Re: [Bug 22214] How long do permissions persist?

On Fri, Jun 13, 2014 at 5:10 PM, cowwoc <cowwoc@bbs.darktech.org> wrote:

> On 13/06/2014 12:47 PM, Martin Thomson wrote:
>
>> On 13 June 2014 07:08, cowwoc <cowwoc@bbs.darktech.org> wrote:
>>
>>> I asked before but don't recall getting an answer: is the permission
>>> scope
>>> (for HTTPS) the same as the HTTPS certificate? Meaning, does it span
>>> multiple domains if the certificate does? Or is it for a single domain?
>>> Or
>>> is it unspecified?
>>>
>>
>> The grant is for the origin to which permission was granted.  The
>> details of the certificate do not matter at this level.
>>
>> If you have a wildcard for *.example.com, that doesn't allow you to
>> have https://foo.example.com use persistent permissions for
>> https://www.example.com.  Nor would it allow
>> https://www.example.com:9000 to use the same permissions.
>>
>
> Okay. Are there any objections to granting permissions to a certificate
> instead of to a single domain?

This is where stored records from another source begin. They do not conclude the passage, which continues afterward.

(** Expiry is complete: after [expire_due_jobs] with no row held by another
    transaction, every job whose time to live is over is expired, with its
    result, its error and its lease cleared and its fence moved on; every other
    row is unchanged; and the count returned is the number of rows expired. *)
Theorem expire_due_jobs_complete now w :
  reachable w ->
  exists n w', expire_due_jobs (fun _ => false) now w = (inr n, w') /\
    n = Z.of_nat (length (List.filter (due (clock w (clock_reads w))) (rows w))) /\
    (forall id, media_jobs w' !! id =
       (fun r => if due (clock w (clock_reads w)) r then expire_row now r else r)
         <$> media_jobs w !! id) /\
    (forall id r', media_jobs w' !! id = Some r' -> mj_expires_at r' <= clock w (clock_reads w) ->
       mj_public_state r' = EXPIRED).
Proof.
  intros Hr. apply inv_reachable in Hr.
  destruct (sweep_run due (fun r => assert_transition (value (mj_public_state r)) (value EXPIRED))
    (expire_row now) w Hr) as (n & w' & E & Hn & Hrow).
  { intros clk r Hri Hd. split; [|by eapply expire_good]. unfold due in Hd. propify.
    rewrite !elem_of_cons, elem_of_nil in *. destruct (mj_public_state r); intuition discriminate. }
  exists n, w'. split_and!; try done. intros id r' Er' Hx. rewrite Hrow in Er'.
  destruct (media_jobs w !! id) as [r|]; [|done]. cbn in Er'. injection Er' as <-.
  destruct (due _ r) eqn:Ed; [done|]. unfold due in Ed. rewrite (proj2 (Z.leb_le _ _) Hx) in Ed.
  cbn in Ed. propify. rewrite !elem_of_cons, elem_of_nil in Ed.
  destruct (mj_public_state r); tauto.
Qed.

(** A dead worker's lease is taken back: [reclaim_expired_leases], with no
    row held by another transaction, requeues every job whose lease ran out
    while it still has attempts, and it is claimable again; it fails the
    exhausted ones for good; it moves the fence of each on, so the dead worker
    is locked out; and it changes no other row. *)
Theorem reclaim_expired_leases_complete now w :
  reachable w ->
  exists n w', reclaim_expired_leases (fun _ => false) now w = (inr n, w') /\
    (forall id, media_jobs w' !! id =
       (fun r => if lease_expired (clock w (clock_reads w)) r then reclaim_row now r else r)
         <$> media_jobs w !! id) /\
    (forall id r r', media_jobs w !! id = Some r -> media_jobs w' !! id = Some r' ->
       lease_expired (clock w (clock_reads w)) r = true ->
       mj_fence_token r' = mj_fence_token r + 1 /\
       if mj_max_attempts r <=? mj_attempt_count r
       then mj_public_state r' = FAILED /\ mj_public_error_code r' = Some "MEDIA_INSPECTION_FAILED"
       else forall clk, now <= clk < mj_expires_at r' -> claimable clk r' = true).
Proof.
  intros Hr. apply inv_reachable in Hr.
  destruct (sweep_run lease_expired (fun r => assert_transition (value INSPECTING)
      (value (if mj_max_attempts r <=? mj_attempt_count r then FAILED else QUEUED)))
    (reclaim_row now) w Hr) as (n & w' & E & Hn & Hrow).
  { intros clk r Hri Hd. split; [|by eapply job_reclaim_good]. by destruct (_ <=? _). }
  exists n, w'. split_and!; try done. intros id r r' Er Er' Hl. rewrite Hrow, Er in Er'.
  cbn in Er'. rewrite Hl in Er'. injection Er' as <-. unfold reclaim_row.
  destruct (_ <=? _) eqn:Ex; split; try done. cbn. intros clk Hclk. unfold claimable. cbn.
  solve_bools.
Qed.

End JobTheorems.

(** ** Witnesses: a database with one job, enqueued, leased and completed *)
Module JobExamples.
Import JobStates MediaJobRepository JobLifecycle JobTheorems.

Definition demo_request : EnqueueArgs := {|
  eq_credential_hash := replicate 32 Byte.x01;
  eq_request_fingerprint := replicate 32 Byte.x02;
  eq_provider_id := "youtube";
  eq_canonical_provider_url := "https://www.youtube.com/watch/abc";
  eq_media_id := "abc";
  eq_hostname := "www.youtube.com";
  eq_path := "/watch/abc";
  eq_scheme := "https";
  eq_port := None;
  eq_now := 0;
  eq_ttl_seconds := 3600;
  eq_max_attempts := 3
|}.

(** A clock that advances by one second per reading. *)
Definition demo_clock (n : nat) : time := seconds (Z.of_nat n).
Definition demo_uuids (n : nat) : uid := (7 + N.of_nat n)%N.
Definition demo0 : World := empty_world demo_clock demo_uuids.

Definition run (op : JobOp) (w : World) : World := (begin_nested (exec op) w).2.

Definition no_locks (_ : uid) : bool := false.
Definition demo1 : World := run (OpEnqueue demo_request) demo0.
Definition demo2 : World := run (OpClaim no_locks "worker-a" (seconds 60) 0 1) demo1.
Definition demo3 : World := run (OpComplete 7 "worker-a" 1 (JObj [])) demo2.
(** The worker died: its lease of two seconds is reclaimed. *)
Definition demo_dead : World := run (OpClaim no_locks "worker-a" (seconds 1) 0 1) demo1.
Definition demo_reclaimed : World := run (OpReclaim no_locks (seconds 1)) demo_dead.

Lemma reachable_demo0 : reachable demo0.
Proof. exists demo_clock, demo_uuids. apply rtc_refl. Defined.

Lemma job_step op w : step w (run op w).
Proof. exact (step_op (R := MediaJob) (Op := JobOp) op w). Defined.

Lemma reachable_run op w : reachable w -> reachable (run op w).
Proof. intros Hr. eapply reachable_step; [exact Hr|apply job_step]. Defined.

#[local] Hint Resolve reachable_demo0 reachable_run : core.

Lemma demo1_reachable : reachable demo1.
Proof. apply reachable_run, reachable_demo0. Defined.
Lemma demo2_reachable : reachable demo2.
Proof. apply reachable_run, demo1_reachable. Defined.

Definition demo_row (w : World) : MediaJob :=
  default (queued_job 0 demo_request) (media_jobs w !! 7%N).

Lemma media_jobs_invariant_witness :
  media_jobs demo2 !! 7%N = Some (demo_row demo2) /\ mj_public_state (demo_row demo2) = INSPECTING /\
  0 <= mj_attempt_count (demo_row demo2) <= mj_max_attempts (demo_row demo2).
Proof.
  assert (E : media_jobs demo2 !! 7%N = Some (demo_row demo2)) by (vm_compute; reflexivity).
  split; [exact E|]. split; [vm_compute; reflexivity|].
  apply (proj1 (media_jobs_invariant demo2 demo2_reachable) 7%N _ E).
Defined.

Lemma job_operations_are_clean_witness :
  reachable demo1 /\
  match (exec (OpClaim no_locks "" (seconds 60) 0 1) demo1).1 with
  | inr _ => True
  | inl e => exists code reason, e = job_error code reason
  end.
Proof.
  split; [exact demo1_reachable|].
  exact (job_operations_are_clean demo1 (OpClaim no_locks "" (seconds 60) 0 1) demo1_reachable).
Defined.

Lemma jobs_refine_lifecycle_witness :
  exists r', media_jobs demo3 !! 7%N = Some r' /\
    rtc abs_step (abs (demo_row demo1)) (abs r') /\ job_identity (demo_row demo1) = job_identity r'.
Proof.
  apply (proj1 (jobs_refine_lifecycle demo1 demo3 demo1_reachable
    (rtc_l _ _ _ _ (job_step _ _) (rtc_once _ _ (job_step _ _))))).
  vm_compute. reflexivity.
Defined.

Lemma lease_ends_once_witness :
  exists w3, release_to_queued 7 "worker-a" 1 0 demo3 = (inr false, w3) /\ same_tables demo3 w3.
Proof.
  apply (lease_ends_once 7 1 (complete 7 "worker-a" 1 (JObj [])) demo2
    (complete 7 "worker-a" 1 (JObj []) demo2).2 demo3).
  - exact demo2_reachable.
  - apply le_complete.
  - vm_compute. reflexivity.
  - apply rtc_once, step_env. vm_compute. reflexivity.
  - apply lo_release.
Defined.

Lemma stale_worker_locked_out_witness :
  exists w, complete 7 "worker-a" 1 (JObj []) demo_reclaimed = (inr false, w) /\
    same_tables demo_reclaimed w.
Proof.
  apply (stale_worker_locked_out 7 1 (demo_row demo_reclaimed) demo_reclaimed demo_reclaimed).
  - apply reachable_run, reachable_run, demo1_reachable.
  - vm_compute. reflexivity.
  - vm_compute. reflexivity.
  - apply rtc_refl.
  - apply lo_complete.
Defined.

Lemma claim_next_takes_oldest_witness :
  exists old, (claim_next no_locks "worker-a" (seconds 60) 0 1 demo1).1 = inr
    (claim_row "worker-a" (0 + seconds 60) 0 <$> old) /\ Z.of_nat (length old) <= 1.
Proof.
  destruct (claim_next_takes_oldest no_locks "worker-a" (seconds 60) 0 1 demo1
    [claim_row "worker-a" (0 + seconds 60) 0 (demo_row demo1)]
    (claim_next no_locks "worker-a" (seconds 60) 0 1 demo1).2 demo1_reachable)
    as (old & E & Hlen & _).
  - vm_compute. reflexivity.
  - lia.
  - exists old. split; [|exact Hlen]. rewrite <- E. vm_compute. reflexivity.
Defined.

Lemma demo_request_ok : well_formed_request demo_request.
Proof. repeat split. Defined.

Lemma enqueue_idempotent_witness :
  exists w', same_tables demo2 w' /\
    enqueue_or_get demo_request demo2 = (inr (demo_row demo2, false), w').
Proof.
  apply (enqueue_idempotent demo_request demo2 7 (demo_row demo2) demo2_reachable demo_request_ok).
  - vm_compute. reflexivity.
  - vm_compute. reflexivity.
Defined.

Lemma enqueue_creates_witness :
  claimable (seconds 10) (queued_job 7 demo_request) = true.
Proof.
  destruct (enqueue_creates demo_request demo0 reachable_demo0 demo_request_ok)
    as (w' & _ & _ & Hc).
  - reflexivity.
  - reflexivity.
  - cbn. lia.
  - reflexivity.
  - intros id r Hr. discriminate Hr.
  - apply Hc. cbn. unfold seconds. lia.
Defined.

Lemma expire_due_jobs_complete_witness :
  exists n w', expire_due_jobs no_locks 0 demo3 = (inr n, w') /\
    n = Z.of_nat (length (List.filter (due (seconds 3)) (rows demo3))).
Proof.
  destruct (expire_due_jobs_complete 0 demo3) as (n & w' & E & Hn & _).
  - apply reachable_run, demo2_reachable.
  - exists n, w'. split; [exact E|]. rewrite Hn. vm_compute. reflexivity.
Defined.

Lemma reclaim_expired_leases_complete_witness :
  exists n w', reclaim_expired_leases no_locks 0 demo_dead = (inr n, w') /\
    forall id, media_jobs w' !! id =
      (fun r => if lease_expired (seconds 1) r then reclaim_row 0 r else r) <$> media_jobs demo_dead !! id.
Proof.
  destruct (reclaim_expired_leases_complete 0 demo_dead) as (n & w' & E & Hrow & _).
  - apply reachable_run, demo1_reachable.
  - exists n, w'. split; [exact E|]. intros id. rewrite Hrow. reflexivity.
Defined.

End JobExamples.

Meaning, instead of granting permission to
> google.com, I'd grant permission to Google the company and implicitly to
> all domains and sub-domains covered by their certificate.
>
> From a trust point of view, if I don't trust Google I wouldn't grant
> google.com permission and on the flip side if I trust google.com I don't
> see a reason not to trust google.ca.
>

Yes, I object to this. The origin is the basic concept in security here,
not the certificate and there are cases where distinct origins operated
by different people share a certificate.